Kristen Eichensehr is a Professor of Law at the University of Virginia School of Law, and the director of the Law School’s National Security Law Center. She writes and teaches about cybersecurity, foreign relations, international law and national security law. Her work has addressed, among other issues, the attribution of state-sponsored cyberattacks, the important roles that private parties play in cybersecurity, the constitutional allocation of powers between the president and Congress in foreign relations, and the role of foreign sovereign amici in the Supreme Court. She received the 2018 Mike Lewis Prize for National Security Law Scholarship for her article, “Courts, Congress, and the Conduct of Foreign Relations.” 

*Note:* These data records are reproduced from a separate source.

Lemma later_elem var l v : v ∈ later var l <-> v ∈ l /\ variable_cmp var v = Lt.
Proof.
  unfold later. rewrite list_elem_of_In, filter_In, <- list_elem_of_In. by rewrite bool_decide_eq_true.
Qed.

Lemma later_shorter var l : var ∈ l -> (length (later var l) < length l)%nat.
Proof.
  unfold later. induction l as [|v l IH]; [by intros ?%elem_of_nil|]. intros [->|Hin]%elem_of_cons.
  - cbn. rewrite bool_decide_eq_false_2 by by rewrite (cmp_refl variable_cmp). clear IH.
    apply Nat.lt_succ_r. induction l as [|w l IH]; [done|]. cbn. case_bool_decide; cbn; lia.
  - specialize (IH Hin). cbn. case_bool_decide; cbn; lia.
Qed.

Section Quantify.
Context {RV : RangeOps Version} {RS : RangeOps (list Z)}.
Context {LV : RangeLaws version_cmp_slow} {LS : RangeLaws string_cmp}.

(** The children of a node have fewer variables. *)
Lemma child_later table l i node c :
  table_ok table -> node_at table i = Some node -> all_vars table (fun v => v ∈ l) i ->
  c ∈ edges_nodes (node_children node) -> all_vars table (fun v => v ∈ later (node_var node) l) c.
Proof.
  intros Hok En Hl Hc. eapply all_vars_weaken; [|by apply (all_vars_later table l i node c)].
  intros v. cbn. by rewrite later_elem.
Qed.

(** *** Disjunction of the children *)

Section OrChildren.
Context {C : Type} (L : C -> list Node -> Prop) {HL : LocalInvariant L}.

Record or_all (table : list Node) (children : list NodeId) (parent i r : NodeId) : Prop := {
  or_all_valid : node_valid table r;
  or_all_eval : forall sigma, allowed sigma -> eval table sigma r =
    eval table sigma i || existsb (fun c => eval table sigma (node_negate c parent)) children;
  or_all_vars : forall P, all_vars table P i -> (forall c, c ∈ children -> all_vars table P c) -> all_vars table P r
}.

Lemma or_all_stable children parent i r :
  stable (fun table => node_valid table i /\ (forall c, c ∈ children -> node_valid table c) /\
    or_all table children parent i r).
Proof.
  intros table table' Hok Hok' Hp (Hi & Hc & [H1 H2 H3]). split; [extend|]. split; [intros c Hin%Hc; extend|].
  split; [extend| |].
  - intros sigma Hs. rewrite !(eval_extend table table'), (H2 _ Hs) by done. f_equal.
    apply eq_true_iff_eq. rewrite !existsb_exists.
    split; intros (c & Hin & He); exists c; (split; [done|]); apply list_elem_of_In in Hin;
      revert He; rewrite (eval_extend table table') by (done || by apply negate_valid, Hc); done.
  - intros P. rewrite !(all_vars_extend table table') by done. intros HP HPc. apply H3; [done|].
    intros c Hin. apply (all_vars_extend table table'); [done..|by apply Hc|by apply HPc].
Qed.

Lemma or_children_runs children parent i s :
  state_ok L s -> node_valid (nodes s.1) i -> (forall c, c ∈ children -> node_valid (nodes s.1) c) ->
  runs L (or_children children parent i) s (fun r table => or_all table children parent i r).
Proof.
  revert i s. induction children as [|c children IH]; intros i s Hs Hi Hc; cbn [or_children].
  - apply runs_ret; [done|]. split; [done|intros; by rewrite orb_false_r|done].
  - eapply runs_bind; [apply (or_runs L); [done..|apply negate_valid, Hc; set_solver]|].
    intros j s1 Hs1 Hp1 [J1 J2 J3]. eapply runs_weaken.
    { apply IH; [done..|]. intros c' Hc'. eapply valid_extend; [done|]. apply Hc. set_solver. }
    intros r table Hok Hp [R1 R2 R3]. pose proof (ok_table _ (proj1 Hs)). pose proof (ok_table _ (proj1 Hs1)).
    assert (Hp' : nodes s.1 `prefix_of` table) by by etransitivity.
    assert (Hvc : node_valid (nodes s.1) c) by (apply Hc; set_solver).
    split; [done| |].
    + intros sigma Hs'. rewrite (R2 _ Hs'), (eval_extend (nodes s1.1) table), (J2 _ Hs') by done.
      rewrite !(eval_extend (nodes s.1) (nodes s1.1)) by (done || by apply negate_valid).
      cbn [existsb]. rewrite <- orb_assoc. f_equal; [by rewrite (eval_extend (nodes s.1) table)|].
      f_equal. symmetry. apply eval_extend; [done..|by apply negate_valid].
    + intros P HPi HPc. apply R3; [|intros c' Hc'; apply HPc; set_solver].
      apply (all_vars_extend (nodes s1.1)); [done..|].
      apply J3; apply (all_vars_extend (nodes s1.1) table); try done; [extend|by apply negate_valid; extend|].
      apply all_vars_negate; [apply Hvc|]. apply HPc. set_solver.
Qed.
End OrChildren.

(** ** Markers without extras *)

(** A valuation with other extras. *)
Definition with_extras (extras : list Z -> bool) (sigma : Valuation) : Valuation :=
  mkValuation (version_at sigma) (string_at sigma)
    (fun var => match var with VarExtra name => extras name | _ => bool_at sigma var end) (offset_at sigma).

Definition not_extra (var : MarkerVariable) : Prop := is_extra var = false.

(** [r] has no extras, and holds where some choice of extras makes [i] hold. *)
Record quantifies (i r : NodeId) (table : list Node) : Prop := {
  quantifies_replaces : replaces table i r;
  quantifies_vars : all_vars table not_extra r;
  quantifies_intro : forall sigma extras, allowed sigma ->
    eval table (with_extras extras sigma) i = true -> eval table sigma r = true;
  quantifies_elim : forall sigma, allowed sigma -> eval table sigma r = true ->
    exists extras, eval table (with_extras extras sigma) i = true
}.

Lemma quantifies_stable i r : stable (quantifies i r).
Proof.
  intros table table' Hok Hok' Hp [H1 H2 H3 H4]. pose proof H1 as [V1 V2 _]. split.
  - by apply (replaces_stable _ _ table).
  - by apply (all_vars_extend table).
  - intros sigma extras. rewrite !(eval_extend table table') by done. exact (H3 sigma extras).
  - intros sigma Hs. rewrite (eval_extend table table') by done. intros (extras & He)%H4; [|done].
    exists extras. by rewrite (eval_extend table table').
Qed.

Lemma quantifies_terminal i table : i = NODE_TRUE \/ i = NODE_FALSE -> quantifies i i table.
Proof.
  intros Hi. assert (Hv : node_valid table i) by (destruct Hi as [->| ->]; [apply true_valid|apply false_valid]).
  split; [by split|by apply all_vars_true| |]; destruct Hi as [->| ->]; try done.
  by exists (fun _ => false).
Qed.

(** A decision that is not on an extra. *)
Lemma quantifies_rewritten table i node r :
  table_ok table -> node_at table i = Some node -> not_extra (node_var node) ->
  rewritten (fun c d => quantifies c d) table i node r -> quantifies i r table.
Proof.
  intros Hok En Hx [H1 Hvars H2]. split; [done| | |].
  - apply Hvars; [done|]. intros c d _ Hd. exact (quantifies_vars _ _ _ Hd).
  - intros sigma extras Hs. destruct (H2 sigma) as (c & d & Ec & _ & Hd & ->).
    destruct (eval_node table (with_extras extras sigma) i node Hok En) as (c' & Ec' & _ & ->).
    assert (c' = c) as ->; [|by apply Hd].
    cut ([c'] = [c]); [by intros [=]|]. rewrite <- Ec, <- Ec'. apply agree_select. split_and!; [done|done| |done].
    cbn. by destruct (node_var node).
  - intros sigma Hs. destruct (H2 sigma) as (c & d & Ec & _ & Hd & ->). intros Ht.
    destruct (quantifies_elim _ _ _ Hd sigma Hs Ht) as [extras He]. exists extras.
    destruct (eval_node table (with_extras extras sigma) i node Hok En) as (c' & Ec' & _ & ->).
    assert (c' = c) as ->; [|done].
    cut ([c'] = [c]); [by intros [=]|]. rewrite <- Ec, <- Ec'. apply agree_select. split_and!; [done|done| |done].
    cbn. by destruct (node_var node).
Qed.

(** A decision on an extra: one of its children holds. *)
Lemma quantifies_decision table i node j r :
  table_ok table -> node_valid table i -> node_at table i = Some node -> is_extra (node_var node) = true ->
  or_all table (edges_nodes (node_children node)) i NODE_FALSE j -> quantifies j r table -> quantifies i r table.
Proof.
  intros Hok Hi En Hx [J1 J2 J3] [[R1 R2 R3] R4 R5 R6]. pose proof (node_at_ok _ _ _ Hok En) as [K1 K2 K3 K4].
  split; [split; [done..|]|done| |].
  - intros P HP. apply R3, J3; [by apply all_vars_true; right|]. intros c. by apply (all_vars_child _ _ _ _ _ En HP).
  - intros sigma extras Hs Ht. apply (R5 sigma extras Hs). rewrite (J2 (with_extras extras sigma) Hs). cbn [orb].
    destruct (eval_node table (with_extras extras sigma) i node Hok En) as (c & _ & Hc & E). rewrite E in Ht.
    apply orb_true_iff. right. apply existsb_exists. exists c. split; [by apply list_elem_of_In|done].
  - intros sigma Hs Ht. destruct (R6 sigma Hs Ht) as [extras He]. rewrite (J2 (with_extras extras sigma) Hs) in He.
    cbn [orb] in He. apply existsb_exists in He as (c & Hc%list_elem_of_In & He).
    destruct (node_var node) as [| | | | |name|] eqn:Ev; try done.
    destruct (node_children node) as [|e|high low] eqn:Ee; [done..|].
    exists (fun n => if decide (n = name) then bool_decide (c = high) else extras n).
    set (extras' := fun n => if decide (n = name) then bool_decide (c = high) else extras n).
    destruct (eval_node table (with_extras extras' sigma) i node Hok En) as (c' & Ec' & _ & ->).
    rewrite Ev, Ee in Ec'. cbn in Ec'. unfold extras' in Ec' at 1. rewrite decide_True in Ec' by done.
    assert (c' = c) as ->.
    { injection Ec' as <-. case_bool_decide; [done|]. set_solver. }
    rewrite <- He. apply eval_agree; [done|by apply negate_valid, K3|].
    eapply all_vars_weaken; [|apply (before_all_vars table (VarExtra name)); [done|by apply negate_valid, K3|]].
    + intros var Hlt. split_and!; [done|done| |done]. cbn. destruct var; try done. unfold extras'.
      rewrite decide_False; [done|]. intros ->. by rewrite (cmp_refl variable_cmp) in Hlt.
    + apply before_negate; [by apply K3|by apply K4].
Qed.

Notation quantify_local := (caches (K := Z) (V := Z) quantifies).

#[local] Instance quantify_local_invariant : LocalInvariant quantify_local.
Proof. apply caches_local, quantifies_stable. Qed.

Lemma without_extras_cached_runs fuel l i s :
  state_ok quantify_local s -> node_valid (nodes s.1) i -> all_vars (nodes s.1) (fun v => v ∈ l) i ->
  (length l <= fuel)%nat -> runs quantify_local (without_extras_cached fuel i) s (quantifies i).
Proof.
  revert l i s. induction fuel as [|fuel IH]; intros l i s Hs Hi Hl Hf; cbn [without_extras_cached];
    (destruct (node_is_true i || node_is_false i) eqn:Et;
     [apply runs_ret; [done|]; apply quantifies_terminal;
      apply orb_true_iff in Et as [->%node_is_true_spec| ->%node_is_false_spec]; tauto|]);
    apply orb_false_iff in Et as [Et Ef]; destruct (node_valid_at _ _ Hi Et Ef) as (node & En & Er & _);
    pose proof (later_shorter _ _ (all_vars_top _ _ _ _ En Hl)) as Hlater; [lia|].
  pose proof (ok_table _ (proj1 Hs)) as Hok. pose proof (node_at_ok _ _ _ Hok En) as [_ _ K3 _].
  apply runs_get_local. destruct (s.2 !! i) as [r|] eqn:Ec; [apply runs_ret; [done|]; by apply (proj2 Hs)|].
  apply (runs_get_node _ _ node); [done|]. eapply runs_bind.
  - destruct (is_extra (node_var node)) eqn:Ex.
    + eapply runs_bind; [apply (or_children_runs quantify_local); [done|apply false_valid|done]|].
      intros j s1 Hs1 Hp1 Hj. pose proof (ok_table _ (proj1 Hs1)) as Hok1.
      assert (Hch : forall c, c ∈ edges_nodes (node_children node) -> node_valid (nodes s1.1) c)
        by (intros c Hc%K3; extend).
      destruct (node_is_true j) eqn:Ej.
      * apply node_is_true_spec in Ej as ->. apply runs_ret; [done|].
        apply (quantifies_decision _ i node NODE_TRUE NODE_TRUE); [done|extend|extend|done|done|].
        apply quantifies_terminal. by left.
      * eapply runs_weaken.
        { apply (IH (later (node_var node) l) j s1); [done|apply Hj| |lia].
          apply (or_all_vars _ _ _ _ _ Hj); [apply all_vars_true; by right|]. intros c Hc.
          apply (all_vars_extend (nodes s.1)); [done|done|by apply K3|]. by apply (child_later _ _ i). }
        intros r table Ht Hp Hr. apply (quantifies_decision _ i node j r); [done|extend|extend|done| |done].
        by apply (or_all_stable _ _ _ _ (nodes s1.1)); [..|split_and!; [apply false_valid|done|done]].
    + eapply runs_weaken; [apply (map_create_runs quantify_local (fun c d => quantifies c d)); [..|done|done|done|]|].
      * intros. apply quantifies_stable.
      * by intros c d table [H].
      * intros c s' Hc Hs' Hp. destruct (child_operand _ _ s' i node c Hs Hs' Hp En Hc) as [Hv Hr].
        apply (IH (later (node_var node) l)); [done..| |lia].
        apply (all_vars_extend (nodes s.1)); [done|done|by apply negate_valid, K3|].
        apply all_vars_negate; [by apply K3|]. by apply (child_later _ _ i).
      * intros r table Ht Hp. apply quantifies_rewritten; [done|extend|done].
  - intros r s' Hs' Hp Hr. apply runs_get_local, runs_set_local, runs_ret; [|done].
    split; [apply Hs'|]. by apply caches_insert; [apply Hs'|].
Qed.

Eichensehr is a member of the U.S. State Department’s Advisory Committee on International Law and the National Academies of Sciences, Engineering & Medicine Forum on Cyber Resilience. She serves on the editorial boards of Just Security and the Journal of National Security Law & Policy and previously edited the American Journal of International Law’s section on Contemporary Practice of the United States Relating to International Law. She is a faculty senior fellow that the University of Virginia’s Miller Center, as well as an affiliate of the Stanford Center for International Security and Cooperation and Stanford Law’s Center for Internet and Society. 

Eichensehr clerked for Justices Sandra Day O’Connor and Sonia Sotomayor of the Supreme Court of the United States and for Judge Merrick B. Garland of the U.S. Court of Appeals for the D.C. Circuit. She also served as special assistant to the legal adviser of the U.S. Department of State and practiced at Covington & Burling in Washington, D.C.